Please let me know if you require any additional information or have any questions,
Cheers,
Jacob

Nans are present even after filtering out nans when reading large fits files (~1GB)

Hi Julien,

I hope you are keeping well and healthy :)

I was wondering if you could help me with a spark-fits issue that I have been having when reading large fits files ~1GB (e.g. https://portal.nersc.gov/project/cosmo/data/legacysurvey/dr8/north/sweep/8.0/sweep-100p030-110p035.fits).

It seems that even when I remove all nans from the dataframe, there still appears to be nans present when a collect/show/toPandas is called. The fraction of nans is small (<0.1%) but it does cause some dataloss and means that I have to filter the data a second time after the collection from the jvm. This issue also causes summary / aggregation statistics etc. to be incorrect.

Troubleshooting

The issue is random and therefore different elements of the dataframe are impacted each time the same collect/show/toPandas call is made with the same file and the same dataframe. This also means the total number of nans changes each time. The data is read directly from the fits file(s) using spark-fits each time the call is made (rather than a cached dataframe) which is why I think the fits reading stage could be causing the problem.

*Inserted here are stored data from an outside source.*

(** [self.sessions[idx]], [self.sessions[idx] = s], [push_session] (which cannot fail
    on a [Vec]) and [remove_session]. *)
Definition update_session (idx : nat) (s : TransportSession) (p : TransportProtocol)
    : TransportProtocol := with_sessions (<[idx:=s]> (sessions p)) p.
Definition push_session (s : TransportSession) (p : TransportProtocol)
    : TransportProtocol := with_sessions (sessions p ++ [s]) p.
Definition remove_session (idx : nat) (p : TransportProtocol)
    : option (TransportSession * TransportProtocol) :=
  '(s, l) ← swap_remove idx (sessions p); Some (s, with_sessions l p).

(** ** Wire helpers *)

Definition valid_tp_source (source : Address) : bool :=
  negb (source =? NULL_ADDRESS) && negb (source =? BROADCAST_ADDRESS).
Definition valid_tp_destination (destination : Address) : bool :=
  negb (destination =? NULL_ADDRESS).

Definition pgn_from_cm_bytes (data : list Z) : Pgn :=
  Z.lor (Z.lor (data !!! 5%nat) (Z.shiftl (data !!! 6%nat) 8)) (Z.shiftl (data !!! 7%nat) 16).

Definition valid_tp_payload_shape (total_bytes total_packets : Z) : bool :=
  (CAN_DATA_LENGTH <? total_bytes) && (total_bytes <=? TP_MAX_DATA_LENGTH)
  && negb (total_packets =? 0) && (total_packets =? div_ceil total_bytes TP_BYTES_PER_FRAME).

Definition rx_buffer `{Allocator} (total_bytes max_receive_bytes : Z)
    : Result (list Z) AbortReason.t :=
  if max_receive_bytes <? total_bytes then Err AbortReason.ResourcesUnavailable
  else if negb (try_reserve_exact total_bytes) then Err AbortReason.ResourcesUnavailable
  else Ok (replicate (Z.to_nat total_bytes) 0xFF).

(** [(x & 0xFF) as u8], [((x >> 8) & 0xFF) as u8], [((x >> 16) & 0xFF) as u8]. *)
Definition byte0 (x : Z) : Z := Z.land x 0xFF.
Definition byte1 (x : Z) : Z := Z.land (Z.shiftr x 8) 0xFF.
Definition byte2 (x : Z) : Z := Z.land (Z.shiftr x 16) 0xFF.

Definition cm_id (src dst : Address) : Identifier.t :=
  Identifier.encode Priority.Lowest PGN_TP_CM src dst.
Definition dt_id (src dst : Address) : Identifier.t :=
  Identifier.encode Priority.Lowest PGN_TP_DT src dst.

Definition make_bam_fields (pgn : Pgn) (total_bytes : Z) (source : Address) : Frame :=
  FrameOps.new8 (cm_id source BROADCAST_ADDRESS)
    [tp_cm.BAM; byte0 total_bytes; byte1 total_bytes;
     wrap 8 (div_ceil total_bytes TP_BYTES_PER_FRAME); 0xFF;
     byte0 pgn; byte1 pgn; byte2 pgn].
Definition make_bam (s : TransportSession) : Frame :=
  make_bam_fields (s_pgn s) (s_total_bytes s) (s_source_address s).

Definition make_rts_fields (pgn : Pgn) (total_bytes : Z) (source destination : Address)
    (advertised : Z) : Frame :=
  FrameOps.new8 (cm_id source destination)
    [tp_cm.RTS; byte0 total_bytes; byte1 total_bytes;
     wrap 8 (div_ceil total_bytes TP_BYTES_PER_FRAME); advertised;
     byte0 pgn; byte1 pgn; byte2 pgn].
Definition make_rts (s : TransportSession) : Frame :=
  make_rts_fields (s_pgn s) (s_total_bytes s) (s_source_address s)
    (s_destination_address s) (s_advertised_packets_per_cts s).

Definition make_cts (src dst : Address) (num_packets next_seq : Z) (pgn : Pgn) : Frame :=
  FrameOps.new8 (cm_id src dst)
    [tp_cm.CTS; num_packets; next_seq; 0xFF; 0xFF; byte0 pgn; byte1 pgn; byte2 pgn].

Definition make_eoma (src dst : Address) (total_bytes total_packets : Z) (pgn : Pgn)
    : Frame :=
  FrameOps.new8 (cm_id src dst)
    [tp_cm.EOMA; byte0 total_bytes; byte1 total_bytes; total_packets; 0xFF;
     byte0 pgn; byte1 pgn; byte2 pgn].

Definition make_abort_fields (src dst : Address) (pgn : Pgn) (reason : AbortReason.t)
    : Frame :=
  FrameOps.new8 (cm_id src dst)
    [tp_cm.ABORT; AbortReason.as_u8 reason; 0xFF; 0xFF; 0xFF;
     byte0 pgn; byte1 pgn; byte2 pgn].
Definition make_abort (s : TransportSession) (reason : AbortReason.t) : Frame :=
  make_abort_fields (s_source_address s) (s_destination_address s) (s_pgn s) reason.

Definition make_session_abort (s : TransportSession) (reason : AbortReason.t) : Frame :=
  match s_direction s with
  | Transmit =>
      make_abort_fields (s_source_address s) (s_destination_address s) (s_pgn s) reason
  | Receive =>
      make_abort_fields (s_destination_address s) (s_source_address s) (s_pgn s) reason
  end.

(** [generate_data_frames]: at most [count] DT frames from the session's cursor. *)
Fixpoint generate_data_frames (count : nat) (s : TransportSession)
    : option (TransportSession * list Frame) :=
  match count with
  | O => Some (s, [])
  | S count =>
      if s_total_bytes s <=? s_bytes_transferred s then Some (s, [])
      else
        let id := dt_id (s_source_address s) (s_destination_address s) in
        let seq := wrap 8 (s_last_sequence s + 1) in
        data ← copy_out_loop 32 7 0 (s_data s) (s_bytes_transferred s) (s_total_bytes s)
                 (seq :: replicate 7 0xFF);
        next ← checked_add 32 (s_bytes_transferred s) TP_BYTES_PER_FRAME;
        let s := with_bytes_transferred (Z.min next (s_total_bytes s))
                   (with_last_sequence seq s) in
        '(s, frames) ← generate_data_frames count s;
        Some (s, FrameOps.new8 id data :: frames)
  end.

(** ** Sending *)

Definition tp_transmit_path (source dest : Address) (port : Z) (s : TransportSession) : bool :=
  (s_source_address s =? source) && (s_destination_address s =? dest)
  && bool_decide (s_direction s = Transmit) && (s_can_port s =? port).

Definition new_tx_session (p : TransportProtocol) (pgn : Pgn) (data : list Z)
    (source dest : Address) (port : Z) (priority : Priority.t) (state : SessionState.t)
    : TransportSession :=
  mkSession Transmit state pgn data (wrap 32 (Z.of_nat (length data))) 0 source dest port
    priority 0 0 0 (advertised_packets_per_cts p) TP_MAX_PACKETS_PER_CTS 1 0 0 0 0.

(** [TransportProtocol::send].  [data.len() as u32] truncates. *)
Definition tp_send (p : TransportProtocol) (pgn : Pgn) (data : list Z)
    (source dest : Address) (port : Z) (priority : Priority.t)
    : TransportProtocol * Result (list Frame) Error.t :=
  let len := wrap 32 (Z.of_nat (length data)) in
  if negb (pgn_is_valid pgn) then
    (p, Err (Error.invalid_data ("TP target PGN 0x" +:+ format_hex 0 pgn +:+
               " exceeds the 18-bit J1939/ISOBUS PGN range")))
  else if negb (valid_tp_source source) then (p, Err (Error.invalid_address source))
  else if negb (valid_tp_destination dest) then (p, Err (Error.invalid_address dest))
  else if TP_MAX_DATA_LENGTH <? len then
    (note_resource_rejection p, Err Error.buffer_overflow)
  else if len <=? CAN_DATA_LENGTH then
    (p, Err (Error.invalid_state "use single frame for <= 8 bytes"))
  else if existsb (tp_transmit_path source dest port) (sessions p) then
    (p, Err (Error.with_message ErrorCode.SessionExists "session already active"))
  else if (max_sessions p <=? length (sessions p))%nat then
    (note_resource_rejection p,
     Err (Error.with_message ErrorCode.NoResources "no TP session slots available"))
  else if dest =? BROADCAST_ADDRESS then
    let session :=
      new_tx_session p pgn data source dest port priority SessionState.SendingData in
    (push_session session p, Ok [make_bam session])
  else
    let session :=
      new_tx_session p pgn data source dest port priority SessionState.WaitingForCTS in
    (push_session session p, Ok [make_rts session]).

(** ** Timers *)

Definition tp_timed_out (s : TransportSession) : bool :=
  match s_state s with
  | SessionState.WaitingForCTS => TP_TIMEOUT_T3_MS <=? s_timer_ms s
  | SessionState.WaitingForData => TP_TIMEOUT_T2_MS <=? s_timer_ms s
  | SessionState.WaitingForEndOfMsg => TP_TIMEOUT_T3_MS <=? s_timer_ms s
  | SessionState.ReceivingData => TP_TIMEOUT_T1_MS <=? s_timer_ms s
  | _ => false
  end.

Definition is_bam_tx (s : TransportSession) : bool :=
  is_broadcast_session s && bool_decide (s_state s = SessionState.SendingData)
  && bool_decide (s_direction s = Transmit).

(** The [while i < self.sessions.len()] loop of [update]. *)
Fixpoint tp_update_loop (fuel i : nat) (elapsed_ms : Z) (p : TransportProtocol)
    : option (TransportProtocol * list Frame * list TpEvent) :=
  match sessions p !! i with
  | None => Some (p, [], [])
  | Some s =>
      match fuel with
      | O => None
      | S fuel =>
          let s := with_timer_ms (sat_add 32 (s_timer_ms s) elapsed_ms) s in
          let bam_due := is_bam_tx s && (TP_BAM_INTER_PACKET_MS <=? s_timer_ms s) in
          '(s, dt) ← (if bam_due then generate_data_frames 1 (with_timer_ms 0 s)
                      else Some (s, []));
          if bam_due && (s_total_bytes s <=? s_bytes_transferred s) then
            let p := update_session i (with_state SessionState.Complete s) p in
            '(session, p) ← remove_session i p;
            '(p, frames, evs) ← tp_update_loop fuel i elapsed_ms p;
            Some (p, dt ++ frames, OnComplete session :: evs)
          else if tp_timed_out s then
            let s := with_state SessionState.Aborted s in
            let p := update_session i s p in
            let evt := from_session s AbortReason.Timeout in
            let p := if is_broadcast_session s then p else note_abort_sent p in
            let abort := if is_broadcast_session s then []
                         else [make_session_abort s AbortReason.Timeout] in
            '(_, p) ← remove_session i (note_dropped_session (note_timeout p));
            '(p, frames, evs) ← tp_update_loop fuel i elapsed_ms p;
            Some (p, dt ++ abort ++ frames, OnAbort evt :: evs)
          else
            '(p, frames, evs) ← tp_update_loop fuel (S i) elapsed_ms (update_session i s p);
            Some (p, dt ++ frames, evs)
      end
  end.

(** [TransportProtocol::update]: one iteration per session suffices, since every
    iteration removes a session or advances the index. *)
Definition tp_update (p : TransportProtocol) (elapsed_ms : Z)
    : option (TransportProtocol * list Frame * list TpEvent) :=
  tp_update_loop (length (sessions p)) 0 elapsed_ms p.

Definition cmdt_sending (s : TransportSession) : bool :=
  bool_decide (s_state s = SessionState.SendingData)
  && bool_decide (s_direction s = Transmit) && negb (is_broadcast_session s).

(** The body of the [for] loop of [get_pending_data_frames]. *)
Definition drain_session (s : TransportSession) : option (TransportSession * list Frame) :=
  if cmdt_sending s then
    '(s, frames) ← generate_data_frames (Z.to_nat (s_packets_to_send s)) s;
    let state := if s_total_bytes s <=? s_bytes_transferred s
                 then SessionState.WaitingForEndOfMsg else SessionState.WaitingForCTS in
    Some (with_timer_ms 0 (with_state state s), frames)
  else Some (s, []).

Fixpoint drain_sessions (l : list TransportSession)
    : option (list TransportSession * list Frame) :=
  match l with
  | [] => Some ([], [])
  | s :: l =>
      '(s, frames) ← drain_session s;
      '(l, rest) ← drain_sessions l;
      Some (s :: l, frames ++ rest)
  end.

(** [TransportProtocol::get_pending_data_frames]. *)
Definition get_pending_data_frames (p : TransportProtocol)
    : option (TransportProtocol * list Frame) :=
  '(l, frames) ← drain_sessions (sessions p);
  Some (with_sessions l p, frames).

(** [TransportProtocol::abort_sessions_for_address]. *)
Definition abort_sessions_for_address (p : TransportProtocol) (port : Z) (address : Address)
    : TransportProtocol * list Frame :=
  (with_timer_sessions
     (filter (fun ts => ts_port ts <> port
                \/ (ts_source ts <> address /\ ts_destination ts <> address))
        (timer_sessions p))
     (with_sessions
        (filter (fun s => s_can_port s <> port
                   \/ (s_source_address s <> address /\ s_destination_address s <> address))
           (sessions p)) p), []).

(** ** Auxiliary timer-session API *)

Definition track_session (p : TransportProtocol) (src dst : Address) (pgn : Pgn)
    (state : TpSessionState.t) (port : Z) : TransportProtocol :=
  if (src =? NULL_ADDRESS) || (src =? BROADCAST_ADDRESS) || (dst =? NULL_ADDRESS)
     || (dst =? BROADCAST_ADDRESS) || negb (pgn_is_valid pgn)
     || negb (TpSessionState.is_active state)
  then p
  else with_timer_sessions
         (timer_sessions p ++ [mkTimer 0 state 0 0 src dst pgn port false]) p.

Perhaps it is related to how spark-fits splits up the file. I have tried various record length settings (recordlength=1 * 1024, recordlength=10 * 1024, recordlength=100 * 1024) but I am not sure what is optimal or if it could alleviate this issue.

The columns that I filter on are mag_*, which I derive from FLUX_* and FLUX_IVAR_* columns in the example fits file using a simple pyspark SQL expression.

I filter out the following cases for each mag_* column.

'mag_* > 27.0'
'mag_* <= 0.0'
'isnan(mag_*)'
'isnull(mag_*)'

These expressions are evaluated successfully and appear in the logical plan. However, on collection, some nans which should not be there have somehow been genereated. The same code also works with smaller fits files.

I also checked to see if any columns were incorrectly casted as DecimalType() (as this could also cause nans due to being incorrectly casted as the numpy object dtype). But since I explicitly cast all FLUX_* and FLUX_IVAR_* columns as FloatType(), the resulting mag_* columns are also FloatType() so this is not the cause of the problem.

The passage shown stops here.